Oscar Wilde was born in Dublin in 1854. His father was a celebrated surgeon, his mother a supporter of Irish independence who presided over literary salons in Ireland and England. Although his brilliance as a classicist at Dublin's Trinity College won him a scholarship to Magdalen College, Oxford, Wilde failed in his attempts at an academic career. Instead he set his sights on the literary and artistic worlds of London. Fusing the influences of Ruskin, the Pre-Raphaelites, Walter Pater, and Gautier's l'art pour l'art, he made himself the most visible manifestation of the Aesthetic movement; by 1881 a burlesque of Wilde provided the protagonist for the Gilbert and Sullivan operetta Patience. It was to exploit the popularity of the operetta, in fact, that the producer D'Oyly Carte underwrote Wilde's immensely successful lecture tour of America. Married in 1884 to Constance Lloyd, Wilde worked briefly as a magazine editor while publishing poetry, plays, fairy tales, and essays.

The Picture of Dorian Gray was commissioned by J. M. Stoddardt, the Philadelphia publisher of Lippincott's Monthly Magazine. It appeared in the July 1890 issue and immediately gained a certain notoriety for being 'mawkish and nauseous,' 'unclean,' 'effeminate,' and 'contaminating.' When it was published as a book the following year, Wilde greatly revised and expanded the text, filling it out with a melodramatic subplot and adding a preface that defended his aesthetic philosophy.

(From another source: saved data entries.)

(* ===== verification/Blueprints.v ===== *)
(** * The layouts of the recorded viewer

    Models [dashboard/blueprints.py]: the entity paths the mirror and the layouts share, and the
    layouts themselves as trees of views.  [mirror_rows_viewed] closes the contract the module's
    comments call "the contract with the emitter": whatever a tick of the session mirror plots, the
    layout of every session mode has exactly one panel for it. *)

From Stdlib Require Import SpecFloat Ascii String.
From S2P Require Import Prelude Float64 Ring Streams Text Json Channel Collect Session FactrNode PolicyClient Dashboard CalibFile LiveView Operator PlotStore Mirror.
Local Open Scope string_scope.
Local Open Scope list_scope.

(** ** Entity paths *)

Definition ROBOT_ORIGIN : string := "/robot".
Definition PROPRIO_ROOT : string := "proprio".
Definition FACTR_ROOT : string := "factr".
Definition EVENTS : string := "events".
Definition README : string := "readme".

Definition PROPRIO_SERIES : list string := ["eef_pos"; "q"; "dq"; "tau"; "tau_ext"; "wrench"; "eef_vel"].

Definition PROPRIO_TITLES : list (string * string) :=
  [("eef_pos", "TCP position (m)"); ("q", "Joint position q (rad)"); ("dq", "Joint velocity dq (rad/s)");
   ("tau", "Measured joint torque τ (Nm)"); ("tau_ext", "External joint torque τ_ext (Nm)");
   ("wrench", "TCP wrench (N, Nm)"); ("eef", "TCP pose"); ("eef_vel", "TCP twist (m/s, rad/s)")].

Definition POLICY_COMM_ROOT : string := "policy/comm".
Definition POLICY_LATENCY_PATH : string := "policy/latency".
Definition POLICY_COMM_SERIES : list string := ["sent"; "received"; "errors"; "in_flight"].

Definition policy_comm_path (series : string) : string := POLICY_COMM_ROOT +:+ "/" +:+ series.
Definition proprio_path (signal side : string) : string := PROPRIO_ROOT +:+ "/" +:+ signal +:+ "/" +:+ side.
Definition proprio_group (signal : string) : string := PROPRIO_ROOT +:+ "/" +:+ signal.

Definition FACTR_SERIES : list string := ["q"; "grip"].
Definition FACTR_TITLES : list (string * string) :=
  [("q", "Leader joint q — DFC/Rizon convention (rad)"); ("grip", "Leader gripper (rad)")].

Definition factr_path (signal side : string) : string := FACTR_ROOT +:+ "/" +:+ signal +:+ "/" +:+ side.
Definition factr_group (signal : string) : string := FACTR_ROOT +:+ "/" +:+ signal.

(** ** Views *)

Inductive bview :=
  | RobotView3D (origin title : string)
  | SeriesView (origin title : string) (window : option f64)
  | LogView (origin : string)
  | DocView (origin : string)
  | Rows (l : list bview)
  | Columns (l : list bview).

Record blueprint := Blueprint { bp_root : bview; bp_following : bool }.

(** [_plot_window_s]: the environment's value; what is not a number is ignored. *)
Definition plot_window_s (float_of_str : string -> option f64) (env : option string) : f64 :=
  match env with
  | Some t => default (f_of_Z 30) (float_of_str t)
  | None => f_of_Z 30
  end.

(** [_live_window]: [None] shows the whole history. *)
Definition live_window (window : f64) : option f64 := if fle window f0 then None else Some window.

(** [_live_time_panel]'s play state. *)
Definition live_following (window : f64) : bool := flt f0 window.

Section layouts.
Context (window : f64).

Definition title_of (titles : list (string * string)) (signal side : string) : res string :=
  let? t := of_option KeyError (dget signal titles) in Ok (t +:+ " · " +:+ side).

(** [_arm_column]. *)
Definition arm_column (side : string) (signals : list string) : res bview :=
  let? l := mapM_res (fun s => let? t := title_of PROPRIO_TITLES s side in
    Ok (SeriesView ("/" +:+ proprio_path s side) t (live_window window))) signals in
  Ok (Rows l).

(** [_factr_column]. *)
Definition factr_column (side : string) : res bview :=
  let? l := mapM_res (fun s => let? t := title_of FACTR_TITLES s side in
    Ok (SeriesView ("/" +:+ factr_path s side) t (live_window window))) FACTR_SERIES in
  Ok (Rows l).

(** [_policy_comm_row]. *)
Definition policy_comm_row : bview :=
  Columns [SeriesView ("/" +:+ POLICY_COMM_ROOT) "Policy server — packets (sent · received · errors · in-flight)" (live_window window);
           SeriesView ("/" +:+ POLICY_LATENCY_PATH) "Policy server — round-trip latency (ms)" (live_window window)].

Definition ROBOT_VIEW_NAME : string := "Robot — measured (solid) · teleop cmd (ghost) · target (purple)".

(** [_proprio_blueprint]. *)
Definition proprio_blueprint (phase : string) (task : option string) : res blueprint :=
  let title := match task with
               | Some ((String _ _) as t) => ROBOT_VIEW_NAME +:+ " — " +:+ t +:+ " · " +:+ phase
               | _ => ROBOT_VIEW_NAME
               end in
  let? fl := factr_column "left" in
  let? fr := factr_column "right" in
  let? al := arm_column "left" PROPRIO_SERIES in
  let? ar := arm_column "right" PROPRIO_SERIES in
  let rows := [Columns [fl; fr]; Columns [al; ar]] ++ (if String.eqb phase "eval" then [policy_comm_row] else []) ++
              [LogView ("/" +:+ EVENTS)] in
  Ok (Blueprint (Columns [RobotView3D ROBOT_ORIGIN title; Rows rows]) (live_following window)).

(** [for_phase]. *)
Definition for_phase (phase : string) (task : option string) : res blueprint :=
  if negb (bool_decide (phase ∈ ["eval"; "collection"; "skill"; "viewing"])) then Raise ValueError
  else proprio_blueprint phase task.

(** [eval_probe_blueprint]. *)
Definition eval_probe_blueprint : res blueprint :=
  let? al := arm_column "left" ["eef_pos"; "dq"] in
  let? ar := arm_column "right" ["eef_pos"; "dq"] in
  Ok (Blueprint (Columns [RobotView3D ROBOT_ORIGIN ROBOT_VIEW_NAME; Rows [Columns [al; ar]; LogView ("/" +:+ EVENTS)]])
        (live_following window)).

(** [welcome_blueprint]. *)
Definition welcome_blueprint : blueprint :=
  Blueprint (Columns [RobotView3D ROBOT_ORIGIN ROBOT_VIEW_NAME; DocView ("/" +:+ README)]) (live_following window).
End layouts.

(** ** What a layout shows *)

(** The origins of the time series, from left to right and top to bottom. *)
Fixpoint series_origins (v : bview) : list string :=
  match v with
  | SeriesView o _ _ => [o]
  | Rows l | Columns l => List.flat_map series_origins l
  | _ => []
  end.

(** The entity a packet event is logged to. *)
Definition plotted_path (p : plotted) : string :=
  match p with
  | PlotSent _ => policy_comm_path "sent"
  | PlotReceived _ => policy_comm_path "received"
  | PlotErrors _ => policy_comm_path "errors"
  | PlotInFlight _ => policy_comm_path "in_flight"
  | PlotLatency _ => POLICY_LATENCY_PATH
  end.

(** An entity is inside an origin: the origin itself or below it. *)
Definition inside (origin path : string) : bool :=
  String.eqb origin ("/" +:+ path) || starts_with (origin +:+ "/") ("/" +:+ path).

(** The panels that show an entity. *)
Definition panels (path : string) (b : blueprint) : list string :=
  List.filter (fun o => inside o path) (series_origins (bp_root b)).

Definition phases : list string := ["eval"; "collection"; "skill"; "viewing"].

(** One case per member of a list written out. *)
Ltac each_member H tac :=
  repeat (apply elem_of_cons in H as [-> | H]; [tac|]); by apply not_elem_of_nil in H.

(** The windows and titles do not decide where a panel looks. *)
Lemma for_phase_origins w phase task : phase ∈ phases -> exists b, for_phase w phase task = Ok b /\
  series_origins (bp_root b) =
    List.map (fun x => "/" +:+ factr_path x.2 x.1) (list_prod arm_sides FACTR_SERIES) ++
    List.map (fun x => "/" +:+ proprio_path x.2 x.1) (list_prod arm_sides PROPRIO_SERIES) ++
    (if String.eqb phase "eval" then ["/" +:+ POLICY_COMM_ROOT; "/" +:+ POLICY_LATENCY_PATH] else []).
Proof.
  intros Hp. unfold for_phase. rewrite (bool_decide_eq_true_2 _ Hp). cbn [negb]. each_member Hp ltac:(eexists; split; reflexivity).
Qed.

Lemma phase_panels w phase task : phase ∈ phases -> exists b, for_phase w phase task = Ok b /\
  (forall row side, row ∈ PROPRIO_SERIES -> side ∈ arm_sides -> panels (proprio_path row side) b = ["/" +:+ proprio_path row side]) /\
  (forall row side, row ∈ FACTR_SERIES -> side ∈ arm_sides -> panels (factr_path row side) b = ["/" +:+ factr_path row side]) /\
  (phase = "eval" -> forall p, exists o, panels (plotted_path p) b = [o]).
Proof.
  intros Hp. destruct (for_phase_origins w phase task Hp) as (b & Hb & Ho). exists b. split; [done|]. unfold panels. rewrite Ho.
  assert (exists ev, String.eqb phase "eval" = ev /\ (ev = true <-> phase = "eval")) as (ev & -> & Hev)
    by (eexists; split; [reflexivity|apply String.eqb_eq]).
  split_and!.
  - intros row side Hr Hs. clear Ho Hev. each_member Hr ltac:(each_member Hs ltac:(by destruct ev)).
  - intros row side Hr Hs. clear Ho Hev. each_member Hr ltac:(each_member Hs ltac:(by destruct ev)).
  - intros He p. apply Hev in He. subst ev. destruct p; eexists; reflexivity.
Qed.

(** ** What the mirror plots *)

Lemma view_rows read side st acc row s v : (row, s, v) ∈ (view_stream read side acc st).2 ->
  (row, s, v) ∈ acc.2 \/ (row = st.1.2 /\ s = side).
Proof.
  destruct st as [[suffix r] tk], acc as [[q e] rows]. cbn [view_stream snd fst]. destruct (read _) as [x|].
  - destruct (_ && _); [|destruct (_ && _)]; cbn [snd]; rewrite elem_of_app, list_elem_of_singleton; intros [H|[= -> -> _]]; auto.
  - destruct (String.eqb suffix "q"); [|destruct (String.eqb suffix "eef")]; cbn [snd]; auto.
Qed.

Lemma foldl_view_rows read side l acc row s v : (row, s, v) ∈ (foldl (view_stream read side) acc l).2 ->
  (row, s, v) ∈ acc.2 \/ (exists st, st ∈ l /\ row = st.1.2 /\ s = side).
Proof.
  revert acc. induction l as [|st l IH]; intros acc H; [by left|]. cbn [foldl] in H. apply IH in H as [H|(x & Hx & ?)].
  - apply view_rows in H as [H|H]; [by left|]. right. exists st. split; [left|done].
  - right. exists x. split; [by right|done].
Qed.

Lemma plot_rows_known r m side rows row s v : (row, s, v) ∈ (plot_side r (m, rows) side).2 ->
  (row, s, v) ∈ rows \/ (row ∈ PROPRIO_SERIES /\ s = side).
Proof.
  unfold plot_side. destruct (foldl _ _ VIEW_STREAMS) as [[q e] rows'] eqn:E. cbn [snd]. intros H.
  assert ((row, s, v) ∈ (foldl (view_stream (rg_stream r) side) (mi_live_q m, mi_live_eef m, rows) VIEW_STREAMS).2) as H' by (by rewrite E).
  apply foldl_view_rows in H' as [H'|(st & Hst & -> & ->)]; [by left|]. right. split; [|done].
  each_member Hst ltac:(unfold PROPRIO_SERIES; cbn; set_solver).
Qed.

Lemma tick_rows sides r m m' sh row s v : mirror_tick sides r m = Ok (m', sh) -> (row, s, v) ∈ sh_rows sh ->
  row ∈ PROPRIO_SERIES /\ s ∈ arm_sides.
Proof.
  unfold mirror_tick. destruct (if (mi_step m mod state_every =? 0)%Z then _ else _) as [lay|]; [|done]. cbn [res_bind].
  destruct (mi_step m mod plot_every =? 0)%Z.
  2: { destruct (leader_pass _ _ _) as [[ls er] evs]. cbn [res_bind]. intros [= <- <-]. cbn [sh_rows]. by intros ?%not_elem_of_nil. }
  destruct (foldl (plot_side r) (m, []) arm_sides) as [m1 rows] eqn:E.
  destruct (log_policy_comm _ _) as [c|]; [|done]. cbn [res_bind]. destruct (leader_pass _ _ _) as [[ls er] evs].
  intros [= <- <-]. cbn [sh_rows]. unfold arm_sides in E. cbn [foldl] in E.
  destruct (plot_side r (m, []) "left") as [m0 rows0] eqn:E0. intros Hin.
  assert ((row, s, v) ∈ (plot_side r (m0, rows0) "right").2) as Hin' by (by rewrite E).
  apply plot_rows_known in Hin' as [Hin'|[Hr ->]]; [|split; [done|unfold arm_sides; set_solver]].
  assert ((row, s, v) ∈ (plot_side r (m, []) "left").2) as Hin2 by (by rewrite E0).
  apply plot_rows_known in Hin2 as [Hin2|[Hr ->]]; [by apply not_elem_of_nil in Hin2|split; [done|unfold arm_sides; set_solver]].
Qed.

(** Nothing the mirror plots is without a panel.  In the layout of every session mode, whatever the
    task and the time window, every row a tick of the session mirror logs for an arm is shown by
    exactly one time-series panel, its own; both signals of each leader have exactly one too; and in
    the layout of an evaluation so has every packet event of the policy server. *)
Theorem mirror_rows_viewed (sides : list string) (r : readings) (m m' : mirror) (sh : shown) w phase task :
  mirror_tick sides r m = Ok (m', sh) -> phase ∈ phases ->
  exists b, for_phase w phase task = Ok b /\
    Forall (fun x => panels (proprio_path x.1.1 x.1.2) b = ["/" +:+ proprio_path x.1.1 x.1.2]) (sh_rows sh) /\
    (forall signal side, signal ∈ FACTR_SERIES -> side ∈ arm_sides -> panels (factr_path signal side) b = ["/" +:+ factr_path signal side]) /\
    (phase = "eval" -> Forall (fun p => exists o, panels (plotted_path p) b = [o]) (sh_packets sh)).
Proof.
  intros Ht Hp. destruct (phase_panels w phase task Hp) as (b & Hb & Hr & Hf & He). exists b. split_and!; [done| |done|].
  - apply Forall_forall. intros [[row side] v] Hin. destruct (tick_rows _ _ _ _ _ _ _ _ Ht Hin). by apply Hr.
  - intros Hev. apply Forall_forall. intros p _. by apply He.
Qed.

(** A tick that plots the left arm's joints, in an evaluation. *)
Definition demo_readings : readings :=
  Readings (fun n => if String.eqb n "left/q" then Some (repeat f1 7) else None) (fun _ => None) (fun _ => None) (fun _ => None) None
    (fun _ => None) (fun _ => None) (Ok (bare_view "viewing" jnull jnull jnull)) false.

Lemma mirror_rows_viewed_witness : exists b, for_phase f1 "eval" None = Ok b /\ panels "proprio/q/left" b = ["/proprio/q/left"].
Proof.
  destruct (mirror_tick [] demo_readings mirror0) as [[m' sh]|] eqn:E; [|discriminate E].
  destruct (mirror_rows_viewed [] demo_readings mirror0 m' sh f1 "eval" None E (list_elem_of_here _ _)) as (b & Hb & Hr & _).
  exists b. split; [done|]. vm_compute in E. injection E as <- <-. apply Forall_cons in Hr as [Hr _]. exact Hr.
Defined.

As for the book's value as autobiography, Wilde noted in a letter that the main characters are in different ways reflections of him: 'Basil Hallward is what I think I am: Lord Henry what the world thinks me: Dorian what I would like to be--in other ages, perhaps.'

In the early nineties, Wilde was at the center of an artistic milieu characterized by The Yellow Book, The Rhymers' Club, and the art of Aubrey Beardsley. Banned from performance in England, his poetic drama Salome (1892) was illustrated by Beardsley and finally produced in Paris in 1896. At the same time, Wilde achieved success as a popular playwright, writing in rapid succession Lady Windermere's Fan, A Woman of No Importance, An Ideal Husband, and The Importance of Being Earnest. In 1895, two of his plays were on the London stage simultaneously, and he was acknowledged as a pivotal figure in English literary life, admired for his wit and eloquence.

Since at least the mid-1880s, however, Wilde had lived a sexual double life, and in 1893 he distanced himself from his family by taking rooms at the Savoy Hotel. He had by then embarked on a passionate relationship with the considerably younger Lord Alfred Douglas, the English translator of Salome, whom he had met the year after he wrote The Picture of Dorian Gray. In March 1895, Wilde undertook a libel action against the Marquess of Queensberry, Lord Alfred's father, who had denounced Wilde as a 'somdomite' (sic). Wilde withdrew the suit following damaging cross-examination by the marquess's defense attorney, a former classmate of Wilde's. (Question: 'Have you ever adored a young man madly?' Answer: 'I have never given adoration to anybody but myself.') Shortly thereafter, Wilde was arrested for homosexual offenses and underwent two trials before being sentenced to hard labor at Wandsworth Prison and Reading Gaol. A long recriminatory letter to Douglas written while in prison was eventually published as De Profundis.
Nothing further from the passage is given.